Massive GitHub Attack Linked to Token Theft Massive GitHub Attack Linked to Token Theft
IMAGE CREDITS: GITHUB

A stolen SpotBugs token led to a major GitHub Actions supply chain breach. The attack, which came to light in March 2025, actually started months earlier. According to Palo Alto Networks, the incident can be traced back to a compromised personal access token (PAT) from December 2024.

Malicious Pull Request Was the Entry Point

In early December, a threat actor submitted a fake pull request to the spotbugs/sonar-findbugs project. It abused GitHub’s pull_request_target trigger, which allows workflows to access secrets even from forked repositories. That allowed the attacker to steal a SpotBugs maintainer’s PAT. This token had just been added to fix CI/CD issues at the time.

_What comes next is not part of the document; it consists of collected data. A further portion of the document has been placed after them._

(* ===== verification/_CoqProject ===== *)
-Q . S2P
Prelude.v
Disk.v
Crc.v
Subr.v
Bitmap.v
Freemap.v
BmapAlloc.v
FreemapAlloc.v
FreemapMaint.v
Bulkfree.v
BulkfreeProof.v
BulkfreePass.v
BlockTable.v
BlockTableProof.v
BlockTableSpec.v
ChainFind.v
ChainFindProof.v
IndkeyProof.v
Xxh.v
Sha256.v
Check.v
Io.v
IoLemmas.v
IoProof.v
IoSpec.v
IoDedup.v
Trans.v
Volumes.v
VolumesProof.v
VolumeTable.v
ChainCore.v
ChainLife.v
ChainLifeProof.v
ChainSteps.v
Lookup.v
LookupSpec.v
LookupProof.v
LookupTop.v
LookupTheorems.v
Topology.v
FreemapStorage.v
Reshape.v
Flush.v
ModifySpec.v
CowProof.v
CowOps.v
Cow.v
Lz4.v
Lz4Decode.v
Lz4Format.v
Lz4Encode.v
Lz4Theorems.v
FileData.v
FileRead.v
FileWrite.v
FileStored.v
FileTheorems.v
FileSafe.v
Xop.v
XopProof.v
XopTheorems.v
Ipdep.v
IpdepTheorems.v
DirRead.v
DirTheorems.v
DirWitness.v
Ccms.v
CcmsTheorems.v
Tools.v
ToolsProof.v
Newfs.v
NewfsBytes.v
NewfsLayout.v
NewfsFormat.v
NewfsMount.v
NewfsTheorems.v
Recovery.v
RecoveryProof.v
RecoveryWalk.v
RecoveryTheorems.v
(** The directory hash of every name is a 64-bit key with bits 63 and 15
    set and the low 15 bits clear (so that stripping bit 63 gives a positive
    readdir cookie above the artificial entries), and its upper half is the sum
    of the CRCs of the maximal separator-free fields of the name. *)
Theorem dirhash_shape aname :
  Forall is_byte aname ->
  let key := hammer2_dirhash aname in
  0 <= key < 2 ^ 64
  /\ Z.testbit key 63 = true /\ Z.testbit key 15 = true /\ key .& 32767 = 0
  /\ key .>> 32 = field_sum (fields [] aname) .| 2147483648.
Proof.
  intros Hb. cbv zeta. rewrite dirhash_eq.
  pose proof (field_sum_range (fields [] aname)) as Hf.
  assert (Ht : 0 <= (hammer2_icrc32 aname .^ u32 (hammer2_icrc32 aname .<< 16))
                    .& 4294901760 < 2 ^ 32).
  { apply land_range; lia. }
  set (top := field_sum (fields [] aname) .| 2147483648).
  assert (Htop : 0 <= top < 2 ^ 32) by (apply lor_range; lia).
  set (low := (_ .& 4294901760) : Z) in *.
  assert (Hlow : 0 <= low .| 32768 < 2 ^ 32) by (apply lor_range; lia).
  rewrite <- Z.lor_assoc. rewrite (lor_disjoint (top .<< 32) _ 32) by
    (try rewrite Z.shiftl_mul_pow2 by lia; try exists top; lia).
  assert (Hsh : (top .<< 32) + (low .| 32768) = (top .<< 32) .| (low .| 32768)).
  { symmetry. apply (lor_disjoint _ _ 32); try lia. rewrite Z.shiftl_mul_pow2 by lia. exists top. lia. }
  split; [rewrite Z.shiftl_mul_pow2 by lia; lia|].
  split; [|split; [|split]].
  - rewrite Hsh, Z.lor_spec, Z.shiftl_spec by lia. change (63 - 32) with 31.
    unfold top. rewrite Z.lor_spec. change (Z.testbit 2147483648 31) with true.
    rewrite orb_true_r. reflexivity.
  - rewrite Hsh, !Z.lor_spec. rewrite !orb_true_r. reflexivity.
  - rewrite Hsh. zbits k. change 32767 with (Z.ones 15). unfold low. rewrite Z.land_spec.
    destruct (decide (k < 15)).
    + rewrite Z.testbit_neg_r by lia. change 4294901760 with (Z.ones 16 .<< 16).
      change 32768 with (1 .<< 15). rewrite !Z.shiftl_spec_low by lia.
      rewrite andb_false_r. reflexivity.
    + rewrite Z.ones_spec_high by lia. apply andb_false_r.
  - rewrite Z.shiftr_div_pow2, Z.shiftl_mul_pow2 by lia.
    rewrite Z.div_add_l by lia. rewrite (Z.div_small _ _ Hlow). lia.
Qed.
Lemma try_scan_spec h bref radix iter class key mtid lf :
  dev_ok h -> radix_ok radix -> key_aligned class (i32 (br_key bref)) radix ->
  0 <= fi_bnext iter < 2 ^ 62 -> key = H2FMBASE (fi_bnext iter) 30 ->
  leaf_at h key = Some lf ->
  exists e h' off, try_scan h bref radix iter class key mtid = Done (e, h', off)
    /\ ((e = 0 /\ allocated h class radix h' off)
        \/ (e = HAMMER2_ERROR_ENOSPC /\ off = key /\ extends h h' /\ dev_ok h'
            /\ (fi_relaxed iter <> 0 -> fi_bnext iter = key ->
                forall n, 0 <= n < 256 -> exhausted (aget (lf_bmdata lf) n) radix))).
Proof.
  intros Hok Hr Hka Hbn Hkey Hlf. destruct (H2FMBASE_spec (fi_bnext iter)) as (Hd & Hk1 & Hk2); [lia|].
  rewrite <- Hkey in *. pose proof (do_leaf _ Hok _ _ Hd ltac:(lia) Hlf) as Hlo.
  unfold try_scan. change HAMMER2_FREEMAP_LEVEL0_RADIX with 22.
  rewrite Z.shiftr_div_pow2 by lia. change (2 ^ 22) with 4194304 in *.
  assert (Hst : 0 <= (fi_bnext iter - key) / 4194304 < 256) by (clear - Hk1 Hk2; div_mod_lia).
  rewrite i32_small by lia. rewrite assert_true by lia.
  destruct (leaf_modify_ok key mtid _ _ Hlf) as (t & me & -> & Ht). cbn [obind].
  assert (Hlf' : leaf_lookup key t = Some lf) by (rewrite Ht; exact Hlf). rewrite Hlf'.
  set (h1 := set_fchain t h).
  assert (Hex1 : extends h h1) by (apply extends_modify; exact Ht).
  assert (Hat1 : forall k, leaf_at h1 k = leaf_at h k) by (intros k; apply Ht).
  assert (Hok1 : dev_ok h1).
  { eapply dev_ok_extends; [exact Hex1|exact Hok|]. intros k lf1 _ _ E. left. rewrite <- Hat1. exact E. }
  destruct (scan_leaf_spec h1 lf bref radix (fi_relaxed iter) class key
              ((fi_bnext iter - key) / 4194304)) with (fuel := 256%nat) (count := 0)
    as (r & Hrun & Hres & Hx); try lia; try assumption.
  { split; [eapply lfo_len|eapply lfo_elem]; eauto. }
  change (Z.to_nat HAMMER2_FREEMAP_COUNT) with 256%nat. rewrite Hrun. cbn [obind].
  destruct Hres as [|n h2 bm' off Hn Hav Hal].
  - change (HAMMER2_ERROR_ENOSPC =? HAMMER2_ERROR_ENOSPC) with true. cbn [andb fst] in *.
    specialize (Hx eq_refl).
    set (lf2 := if _ && _ then _ else lf).
    assert (Hlf2 : lf_bmdata lf2 = lf_bmdata lf /\ lf_error lf2 = lf_error lf).
    { unfold lf2. destruct (_ && _); auto. }
    assert (Hlo2 : leaf_ok (dv_total_size h) (dv_allocator_beg h) key lf2).
    { unfold lf2. destruct ((_ =? 0) && negb (_ =? 0)) eqn:E; [|exact Hlo].
      apply andb_true_iff in E as [E1 E2]. apply leaf_ok_clear; auto.
      intros n Hn. apply Hx; lia. }
    eexists _, _, _. split; [reflexivity|]. right. split; [reflexivity|]. split; [reflexivity|].
    split; [|split].
    + eapply extends_trans; [exact Hex1|]. constructor; try reflexivity.
      * intros k lf0 Hl. unfold leaf_at in *. cbn. destruct (decide (k = key)) as [->|Hne].
        -- rewrite leaf_write_eq. exists lf2. cbn in Hl. rewrite Hlf' in Hl. injection Hl as <-.
           split; [reflexivity|exact Hlf2].
        -- rewrite leaf_write_ne by exact Hne. eauto.
      * intros k. unfold elements, leaf_at. cbn. destruct (decide (k = key)) as [->|Hne].
        -- rewrite leaf_write_eq, Hlf'. apply Hlf2.
        -- rewrite leaf_write_ne by exact Hne. reflexivity.
    + apply (dev_ok_write h h1); auto.
    + intros Hrel Hs n Hn. apply Hx; try lia. rewrite Hs, Z.sub_diag. reflexivity.
  - cbn [fst Z.eqb andb] in *. change (0 =? HAMMER2_ERROR_ENOSPC) with false. cbn [andb].
    eexists _, _, _. split; [reflexivity|]. left. split; [reflexivity|].
    assert (Hnr : ~ reserved (dv_total_size h) (dv_allocator_beg h) key n)
      by (eapply availchk_not_reserved; eauto).
    assert (Hsf : same_freemap h1 h2).
    { inversion Hal. assumption. }
    destruct Hsf as (Hf1 & Hf2 & Hf3 & Hf4 & Hf5 & _).
    assert (Hat2 : forall k, leaf_at h2 k = leaf_at h k).
    { intros k. unfold leaf_at. rewrite Hf1. apply Ht. }
    apply (allocated_intro h class radix h1 key n lf h2 bm' _ off
             (set_bmdata (aset (lf_bmdata lf) n bm') lf)); cbn; auto; try lia.
    + unfold leaf_at. cbn. apply leaf_write_eq.
    + intros k Hne. unfold leaf_at. cbn. rewrite leaf_write_ne by exact Hne. rewrite Hf1. reflexivity.
    + apply (dev_ok_write h h2); auto. eapply leaf_ok_alloc; eauto.
Qed.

Gaining Access to SpotBugs and Reviewdog

On March 11, the attacker used the stolen PAT to add a new user, jurkaofavak, to the spotbugs/spotbugs repository. That gave them write access. Just minutes later, the attacker pushed a malicious GitHub Actions workflow. It exfiltrated all available secrets from the repository.

The workflow used AES to encrypt the secrets and then used RSA encryption for the key. This made sure only the attacker could decrypt the stolen data. Among the stolen credentials was a Reviewdog maintainer’s token. That maintainer had access to both SpotBugs and Reviewdog projects.

Hijacking Reviewdog Action Setup to Spread Malware

The attacker used the Reviewdog token to push a malicious commit to the reviewdog/action-setup repository. They changed the v1 tag to point to this malicious version. That small change had big consequences. The tj-actions/eslint-changed-files action depended on this setup. So it too got compromised.

Eventually, the malware made its way into the popular tj-actions/changed-files action. This GitHub Action is used by more than 160,000 projects, either directly or through other dependencies.

Coinbase Becomes a Victim

On March 12, a Coinbase maintainer added a workflow in the coinbase/agentkit project. It used the now-compromised changed-files action. Just two days later, the attack was triggered. The malicious code ran inside Coinbase’s environment and leaked a token with write permissions.

Coinbase removed the vulnerable workflow within 90 minutes. However, the attacker wasn’t done. They updated all the tags in the changed-files repo to point to malicious commits. From that point on, any GitHub workflow using the changed-files action was at risk.

Fallout and Confirmed Impact

Although the potential impact was massive, the actual number of affected projects was smaller. Around 160,000 repositories used the infected action. But only 218 were confirmed to have leaked secrets.

Palo Alto Networks worked closely with maintainers from SpotBugs and Reviewdog to confirm the chain of events. Their findings reveal just how dangerous one compromised token can be in a connected developer ecosystem.